(Stored dataset items)
________________________
(** The check of the multiple ring accepts three contexts, although it asks
    for at least six: contexts 1 and 2 get a neighbor that does not exist. *)
Lemma multiple_ring_three :
  is_Some (read_input (sample_options MULTIPLE_RING_TOPOLOGY 3)) /\
  generate_orig_topology MULTIPLE_RING_TOPOLOGY (mk_gen (setup_topos 3) []) =
    Ok (mk_gen [[1]; [2; 3]; [0; 3]] []) /\
  ~ sound 3 [[1]; [2; 3]; [0; 3]].
Proof.
  split; [by eexists|]. split; [reflexivity|]. intros H.
  destruct (sound_range _ _ H 1 3) as [_ H3]; [|lia].
  exists [2; 3]. split; [done|]. right. left.
Qed.

(** The help text lists a random topology and the error message a range from
    0 to 8, but type 0 is refused. *)
Lemma random_topology_refused n : read_input (sample_options RANDOM_TOPOLOGY n) = None.
Proof. unfold read_input. cbn. by destruct (n =? 0). Qed.


(** ** The ring with additional edges *)

Definition ring_next (n id : N) : N := if id =? n then 1 else id + 1.

(** A row of the ring, perhaps with one further context. *)
Definition ring_edge_row (n id : N) (row : list N) : Prop :=
  row = [ring_next n id] \/
  exists other, row = [ring_next n id; other] /\ 1 <= other /\ other <= n /\ other <> ring_next n id.

Lemma pick_other_spec n next ds other ds' :
  n <> 0 -> pick_other n next ds = Ok (other, ds') -> 1 <= other /\ other <= n /\ other <> next.
Proof.
  intros Hn. induction ds as [|r ds IH]; [done|]. cbn -[N.modulo].
  destruct (N.eqb_spec (r mod n + 1) next); [done|]. intros [= <- <-].
  pose proof (N.mod_lt r n). lia.
Qed.
Definition multiple_ab (id : N) : list (ContextPair * ContextPair) :=
  if (id =? 2 * ear n - 1) || (id =? n) then []
  else map (pair (multiple_target id)) multiple_removed
    ++ if id =? 2 then map (pair (1, ear n + 1)) multiple_removed else [].

Ltac topo_unfold := unfold diamond_row, diamond_er, diamond_ab, zigzag_row, zigzag_er, zigzag_ab,
  ring_row, ring_er, ring_ab, house_row, house_er, house_ab, leads_to, multiple_row, multiple_er, multiple_removed.

(** An edge of the topology that no later step removes. *)
Ltac live_by Hc :=
  eapply live_intro; [exact Hc|lia|topo_unfold; gen_cases; pairs; lia|
    let j := fresh in intros j ??; topo_unfold; gen_cases; pairs; lia].

Ltac get_if Hl Hc a b E :=
  let l := fresh "l" in destruct (Hl (a, b)) as [l E]; [live_by Hc|].

Ltac getting := gen_arith; repeat (erewrite getInterface_ok by eassumption; rsimpl).

(** A chain of updates, after the edges it uses have been looked up. *)
Ltac known := repeat match goal with H : lcim ?a = _ |- context [lcim ?a] => rewrite H end; eassumption.

Ltac updates := first
  [ apply refl_ok; assumption
  | apply erase_ok; assumption
  | eapply or_assign_last; [assumption|known|known]
  | eapply or_assign_bind; [assumption|known|known|intros ???; updates|];
    let H := fresh in intros ?? H; rewrite ?elem_of_cons, ?elem_of_nil in H; unfold present;
    destruct_or? H; try done; injection H as -> ->; eexists; known ].

Lemma zigzag_steps :
  1 < n -> n mod 3 = 1 -> covers n (zigzag_row n) orig -> opt_steps m n orig zigzag_er zigzag_ab zigzag_opt.
Proof.
  intros H1 H3 Hc id st Hi Hin W Hl.
  destruct (N.eqb_spec id n) as [->|].
  { unfold zigzag_opt, zigzag_er, zigzag_ab. rewrite N.eqb_refl. updates. }
  get_if Hl Hc (id - 1) id E12. unfold zigzag_opt, zigzag_er, zigzag_ab.
  destruct (N.eqb_spec (id mod 3) 1); [|get_if Hl Hc (id - 2) id E13; destruct (N.eqb_spec (id mod 3) 2)];
    [get_if Hl Hc id (id + 1) E23..|]; rewrite (proj2 (N.eqb_neq id n)) by done; getting; updates.
Qed.

Ltac absorb_at j a b := apply (given_absorb _ _ _ _ _ j _ (a, b)); [lia|lia|topo_unfold; gen_cases; pairs; lia|].

Section zigzag.
Context (H1 : 1 < n) (H3 : n mod 3 = 1) (Hc : covers n (zigzag_row n) orig).

Lemma zigzag_edge a b : is_Some (orig !! (a, b)) -> b < n /\ (b = a + 1 \/ (b = a + 2 /\ (a + 1) mod 3 <> 0)).
Proof. intros [Ha Hb]%Hc. unfold zigzag_row in Hb. row_cases; lia. Qed.

Lemma zigzag_stays a b : live n orig zigzag_er 0 (a, b) <-> b = a + 1 /\ b < n.
Proof.
  split.
  - intros [Ho He]. apply zigzag_edge in Ho. specialize (He b). unfold zigzag_er in He.
    row_cases; rewrite ?pair_equal_spec in He; lia.
  - intros [-> Hb]. live_by Hc.
Qed.

Lemma zigzag_plan :
  exists st, (st0 ← copy_interfaces orig; create_opt_interface zigzag_opt n st0) = Ok st /\ good_plan n orig st.
Proof.
  apply (optimised_plan m n orig zigzag_er zigzag_ab); try done.
  - by apply zigzag_steps.
  - intros id k src ?? H. unfold zigzag_ab in H. row_cases; rewrite ?pair_equal_spec in H;
      destruct_or? H; try done; destruct H as [-> ->]; live_by Hc.
  - intros a b [-> _]%zigzag_stays. lia.
  - apply reach_by_parent. intros i ??. exists (i - 1). split; [lia|]. apply zigzag_stays. lia.
  - apply agree_by_removed; [|intros p x b Hw Hs|apply live_dec].
    + intros a a' b [-> _]%zigzag_stays [? _]%zigzag_stays. lia.
    + exists x. pose proof Hw as (bs & Ho & _).
      destruct (zigzag_edge x b) as [Hb [->|[-> Hm]]]; [by eexists| |].
      { exfalso. apply Hs, zigzag_stays. lia. }
      assert (R1 : brings n orig zigzag_er zigzag_ab p x (x + 1)).
      { split; [apply zigzag_stays; lia|]. absorb_at (x + 1) (x + 1) (x + 2). absorb_at (x + 2) x (x + 2). by constructor. }
      assert (R2 : brings n orig zigzag_er zigzag_ab p (x + 1) (x + 2)).
      { split; [apply zigzag_stays; lia|]. absorb_at (x + 2) x (x + 2). by constructor. }
      intros y [->|(bs' & Hy & _)].
      * apply (rtc_l _ _ (x + 1)); [done|by apply rtc_once].
      * destruct (zigzag_edge y (x + 2)) as [_ Hy']; [by eexists|].
        assert (y = x \/ y = x + 1) as [->| ->] by lia; [constructor|by apply rtc_once].
Qed.
(* ===== verification/GenContexts.v ===== *)
(** * The contexts of generated systems

    The benchmark generator fills a topology with contexts: local rules, and
    bridge rules over randomly chosen interface atoms of the neighbors.  From
    the bridge rules it computes the local interface of every edge, which the
    query plans are written from.  This file models [genInterface] of
    src/generator/new_dmcsGen.cpp, src/generator/ContextGeneratorBase.cpp with
    its two subclasses, and the set-up of [new_minV] in
    src/generator/new_staticGen.cpp.  As in [Topologies], [rand ()] is a list
    of draws, and a loop that draws until it is satisfied ends when the list
    does. *)

From S2P Require Import Prelude BitMagic BeliefState BeliefStateOffset Topologies OptTopologies OptPlans.
From stdpp Require Import relations.
Import BitMagic BeliefState BeliefStateOffset Topologies OptTopologies OptPlans.

#[local] Open Scope N_scope.

Module GenContexts.

(** ** Rules, as in include/mcs/Rule.h *)

Record Rule := mk_rule {
  rule_head : list N;
  rule_pos : list N;
  rule_neg : list N
}.

Abbreviation BridgeAtom := (N * N)%type.

Record BridgeRule := mk_br {
  br_head : list N;
  br_pos : list BridgeAtom;
  br_neg : list BridgeAtom
}.

Abbreviation Interface := (list N).
(* ===== verification/PlanFiles.v ===== *)
(** * The files of a generated system

    What src/generator/new_staticGen.cpp and ContextGeneratorBase.cpp write for
    the servers: the signatures ([genBeliefTables], src/generator/new_dmcsGen.cpp),
    query plans and return plans ([write_plans]), knowledge bases and bridge
    rules ([NewLogicVisitor], src/generator/NewLogicVisitor.cpp).

    [boost::tokenizer], by which [BeliefTable::gen_print] takes a belief apart,
    is the class [Tokenizer]: a text without separators is its only token. *)

From stdpp Require Import sorting.
From S2P Require Import Prelude BitMagic BeliefState BeliefStateOffset Ident Tables Spirit.
From S2P Require Import Parsing ReturnPlans Topologies OptTopologies GenContexts.
Import BitMagic BeliefState BeliefStateOffset Ident Tables Spirit Parsing ReturnPlans Topologies OptTopologies GenContexts.

Module PlanFiles.

Class Tokenizer := { tokens : (ascii -> bool) -> text -> list text }.

Class TokenizerLaws `{K : Tokenizer} : Prop := {
  tokens_single sep t : t <> [] -> Forall (fun c => sep c = false) t -> tokens sep t = [t];
}.

(** Split at separators, without empty tokens. *)
Fixpoint split_tokens (sep : ascii -> bool) (cur : text) (t : text) : list text :=
  match t with
  | [] => match cur with [] => [] | _ => [cur] end
  | c :: t =>
      if sep c then match cur with [] => split_tokens sep [] t | _ => cur :: split_tokens sep [] t end
      else split_tokens sep (cur ++ [c]) t
  end.

#[export] Instance split_tokenizer : Tokenizer := { tokens sep t := split_tokens sep [] t }.

#[export] Instance split_tokenizer_laws : TokenizerLaws.
Proof.
  split. cbn. intros sep t Hne Hf.
  enough (forall cur, cur ++ t <> [] -> split_tokens sep cur t = [cur ++ t]) as H by (by apply (H [])).
  clear Hne. induction Hf as [|c t Hc _ IH]; intros cur Hcur; cbn.
  - rewrite app_nil_r in *. by destruct cur.
  - rewrite Hc, IH, <- app_assoc; [done|]. by destruct cur.
Qed.

(** The separators [",()"]. *)
Definition is_sep (c : ascii) : bool := is_char "," c || is_char "(" c || is_char ")" c.

Definition BASE_PORT : N := 5000.

(** The order of the keys of a [std::map<ContextPair, ...>]. *)
Definition pair_le (p q : N * N) : bool := (p.1 <? q.1) || ((p.1 =? q.1) && (p.2 <=? q.2)).

Definition entry_le {A} (x y : N * N * A) : Prop := pair_le x.1 y.1 = true.

#[export] Instance entry_le_dec {A} : RelDecision (@entry_le A).
Proof. intros x y. unfold entry_le. apply _. Defined.

Definition map_entries {A} (m : gmap (N * N) A) : list (N * N * A) := merge_sort entry_le (map_to_list m).

Section files.
Context {T : Type} `{I : Indexed Belief belief_conflict (≡ₚ) T} `{K : Tokenizer}.

(** ** Signatures *)

Definition atom_text (i j : N) : text := str "c" ++ dec i ++ str "a" ++ dec j.

Definition gen_belief_table (i no_atoms : N) : res (BeliefTable T) :=
  '(btab, _) ← btab_storeAndGetID btab_new (belief_new i "epsilon");
  foldM (fun btab j =>
    '(btab, _) ← btab_storeAndGetID btab (belief_new i (unstr (atom_text i (u64_add j 1)))); mret btab)
    btab (nrange 0 no_atoms).

Definition genBeliefTables (no_contexts no_atoms : N) : res (list (BeliefTable T)) :=
  foldM (fun sigma_vec i => btab ← gen_belief_table i no_atoms; mret (sigma_vec ++ [btab])) [] (nrange 0 no_contexts).

(** [BeliefTable::gen_print]; reading the first token of an empty text is an
    error. *)
Definition print_belief (b : Belief) : res text :=
  if b_address b =? 0 then mret []
  else
    match tokens is_sep (str (b_text b)) with
    | [] => Err AssertFailed
    | t :: ts => mret (str "        " ++ dec (b_address b) ++ str ": [" ++ t ++ (ts ≫= fun t => str ", " ++ t) ++ line "],")
    end.

Definition gen_print (btab : BeliefTable T) : res text :=
  beliefs ← foldM (fun t b => s ← print_belief b; mret (t ++ s)) [] (btab_getAllByAddress btab);
  mret (line "      {" ++ beliefs ++ line "      },").

(** ** Query plans *)

Definition write_belief_table_to_file (btab : BeliefTable T) (signature_kind : string) (ctx_id : N) : res text :=
  let port := u64_add BASE_PORT ctx_id in
  table ← gen_print btab;
  mret (line "  {" ++ str "    ContextId: " ++ dec ctx_id ++ line "," ++
        str "    HostName: " ++ [quote] ++ str "localhost" ++ [quote] ++ line "," ++
        str "    Port: " ++ dec port ++ line "," ++
        str "    " ++ str signature_kind ++ line ":" ++ table ++ line "  },").

(** The loop over the true positions of a block. *)
Fixpoint collect_beliefs (fuel : nat) (local_sig : BeliefTable T) (bs : NewBeliefState)
    (ctx_id offset last_bit check_bit : N) (insig : BeliefTable T) : res (BeliefTable T) :=
  match fuel with
  | O => Err OutOfFuel
  | S fuel =>
      check_bit ← getNext bs check_bit;
      if (last_bit <? check_bit) || (check_bit =? 0) then mret insig
      else
        let id := mk_ID (N.lor ctx_id MAINKIND_BELIEF) (u64_sub check_bit offset mod 2 ^ 32) in
        b ← btab_getByID local_sig id;
        '(insig, _) ← btab_storeWithID insig b id;
        collect_beliefs fuel local_sig bs ctx_id offset last_bit check_bit insig
  end.

Definition input_signature_from_belief_state (o : Offsets) (sigma_vec : list (BeliefTable T)) (no_contexts ctx_id : N)
    (bs : NewBeliefState) : res (BeliefTable T) :=
  local_sig ← vec_at sigma_vec ctx_id;
  offset ← vec_at (starting_offsets o) ctx_id;
  last_bit ← (if ctx_id =? u64_sub no_contexts 1 then bs_size bs
              else next ← vec_at (starting_offsets o) (ctx_id + 1); mret (u64_sub next 1));
  collect_beliefs (S (scan_fuel bs)) local_sig bs ctx_id offset last_bit offset btab_new.

Definition write_query_plan (o : Offsets) (sigma_vec : list (BeliefTable T)) (no_contexts ctx_id : N)
    (interface : gmap (N * N) NewBeliefState) : res text :=
  own ← vec_at sigma_vec ctx_id;
  local ← write_belief_table_to_file own "LocalSignature" ctx_id;
  inputs ← foldM (fun t e =>
      if e.1.1 =? ctx_id then
        insig ← input_signature_from_belief_state o sigma_vec no_contexts e.1.2 e.2;
        s ← write_belief_table_to_file insig "InputSignature" e.1.2;
        mret (t ++ s)
      else mret t) [] (map_entries interface);
  mret (line "[" ++ local ++ inputs ++ line "]").

Definition write_client_plan (sigma_vec : list (BeliefTable T)) (no_contexts : N) : res text :=
  tables ← foldM (fun t i =>
      btab ← vec_at sigma_vec i; s ← write_belief_table_to_file btab "LocalSignature" i; mret (t ++ s))
    [] (nrange 0 no_contexts);
  mret (line "[" ++ tables ++ line "]").

(** ** Return plans *)

(** The client has the number 1023. *)
Definition client_id : N := 1023.

Definition return_entries (i : N) (minV : NewBeliefState) (lcim : gmap (N * N) NewBeliefState) : list (N * NewBeliefState) :=
  (if i =? 0 then [(client_id, minV)] else []) ++
  ((fun e => (e.1.1, minV)) <$> filter (fun e => e.1.2 = i) (map_entries lcim)).

(** The mask of a context: the positions of its block. *)
Definition block_of (o : Offsets) (j : N) : res NewBeliefState :=
  mask ← bs_blocks (no_blocks o) (size_belief_state o) false;
  beg_mask ← vec_at (starting_offsets o) j;
  end_mask ← (if j =? u64_sub (N.of_nat (length (starting_offsets o))) 1 then bs_size mask
              else vec_at (starting_offsets o) (j + 1));
  foldM (fun mask k => set mask k DMCS_TRUE) mask (nrange beg_mask end_mask).

(** What the client is sent under the optimised plan: the root's beliefs and
    its neighbors' part of the interfaces.  The operator also masks the
    interface itself, which this last file is the last to use. *)
Definition opt_client_state (o : Offsets) (no_contexts no_atoms : N) (lcim : gmap (N * N) NewBeliefState)
    : res NewBeliefState :=
  bs ← bs_blocks no_contexts no_atoms false;
  second ← vec_at (starting_offsets o) 1;
  bs ← foldM (fun bs j => set bs j DMCS_TRUE) bs (nrange 0 second);
  foldM (fun bs e =>
      if e.1.1 =? 0 then
        mask ← block_of o e.1.2;
        mret (bs_or bs (bs_and e.2 mask))
      else mret bs) bs (map_entries lcim).

Definition opt_return_entries (o : Offsets) (no_contexts no_atoms i : N) (lcim opt_lcim : gmap (N * N) NewBeliefState)
    : res (list (N * NewBeliefState)) :=
  if i =? 0 then bs ← opt_client_state o no_contexts no_atoms lcim; mret [(client_id, bs)]
  else mret ((fun e => (e.1.1, e.2)) <$> filter (fun e => e.1.2 = i) (map_entries opt_lcim)).

(** The belief states that the optimised interfaces point to. *)
Definition opt_values (st : interfaces) : gmap (N * N) NewBeliefState := omap (fun l => heap st !! l) (lcim st).

Definition file_name (prefix : string) (i : N) (ext : string) : text := str prefix ++ str "-" ++ dec i ++ str ext.

(** The files of one context. *)
Definition context_plans (o : Offsets) (opts : options) (sigma_vec : list (BeliefTable T)) (g : gen)
    (opt_lcim : option (gmap (N * N) NewBeliefState)) (i : N) : res (list (text * text)) :=
  let n := no_contexts opts in
  qp ← write_query_plan o sigma_vec n i (g_lcim g);
  oqp ← match opt_lcim with
        | Some m => t ← write_query_plan o sigma_vec n i m; mret [(file_name (prefix opts) i ".oqp", t)]
        | None => mret []
        end;
  rp ← write_return_plan o n (return_entries i (g_minV g) (g_lcim g));
  orp ← match opt_lcim with
        | Some m =>
            es ← opt_return_entries o n (no_atoms opts) i (g_lcim g) m;
            t ← write_return_plan o n es; mret [(file_name (prefix opts) i ".orp", t)]
        | None => mret []
        end;
  mret ((file_name (prefix opts) i ".qp", qp) :: oqp ++ (file_name (prefix opts) i ".rp", rp) :: orp).

Definition write_plans (o : Offsets) (opts : options) (sigma_vec : list (BeliefTable T)) (g : gen)
    (opt_lcim : option (gmap (N * N) NewBeliefState)) : res (list (text * text)) :=
  client ← write_client_plan sigma_vec (no_contexts opts);
  files ← foldM (fun fs i => f ← context_plans o opts sigma_vec g opt_lcim i; mret (fs ++ f)) []
            (reverse (nrange 0 (no_contexts opts)));
  mret ((str "client.qp", client) :: files).

(** ** Knowledge bases and bridge rules *)

Definition atom_name (contextId atomId : N) (sigma : BeliefTable T) : res text :=
  b ← btab_getByID sigma (mk_ID (N.lor contextId MAINKIND_BELIEF) atomId);
  mret (str (b_text b)).

(** Pieces with a separator between them, as the flag [multiple] does it. *)
Fixpoint separated {A} (sep : text) (multiple : bool) (print : A -> res text) (l : list A) : res text :=
  match l with
  | [] => mret []
  | a :: l =>
      t ← print a;
      rest ← separated sep true print l;
      mret ((if multiple then sep else []) ++ t ++ rest)
  end.

Definition visitRule (t : Rule) (contextId : N) (sigma : BeliefTable T) : res text :=
  head ← separated (str "v ") false (fun a => atom_name contextId a sigma) (rule_head t);
  pos ← separated (str ", ") false (fun a => atom_name contextId a sigma) (rule_pos t);
  neg ← separated (str ", ") (negb (bool_decide (rule_pos t = [])))
          (fun a => n ← atom_name contextId a sigma; mret (str "not " ++ n)) (rule_neg t);
  mret (head ++ str ":- " ++ pos ++ neg ++ line ".").

Definition printPositiveBridgeRule (b : BridgeAtom) (sigma_vec : list (BeliefTable T)) : res text :=
  sigma ← vec_at sigma_vec b.1;
  n ← atom_name b.1 b.2 sigma;
  mret (str "(" ++ dec b.1 ++ str ":" ++ n ++ str ")").

Definition printNegativeBridgeRule (b : BridgeAtom) (sigma_vec : list (BeliefTable T)) : res text :=
  p ← printPositiveBridgeRule b sigma_vec; mret (str "not " ++ p).

Definition visitBridgeRule (t : GenContexts.BridgeRule) (contextId : N) (sigma_vec : list (BeliefTable T)) : res text :=
  head ← separated (str "v ") false (fun a => sigma ← vec_at sigma_vec contextId; atom_name contextId a sigma) (br_head t);
  pos ← separated (str ", ") false (fun b => printPositiveBridgeRule b sigma_vec) (br_pos t);
  neg ← separated (str ", ") (negb (bool_decide (br_pos t = []))) (fun b => printNegativeBridgeRule b sigma_vec) (br_neg t);
  mret (head ++ str ":- " ++ pos ++ neg ++ line ".").

Definition write_local_kb (id : N) (local_kb : list Rule) (sigma_vec : list (BeliefTable T)) : res text :=
  foldM (fun t r => sigma ← vec_at sigma_vec id; s ← visitRule r id sigma; mret (t ++ s)) [] local_kb.

Definition write_bridge_rules (id : N) (rules : list GenContexts.BridgeRule) (sigma_vec : list (BeliefTable T)) : res text :=
  foldM (fun t r => s ← visitBridgeRule r id sigma_vec; mret (t ++ s)) [] rules.

End files.

End PlanFiles.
________________________
** What is expected **
Work out how many lines of the data above contain the string "loop" and give the number alone.

** Exercise solution **
2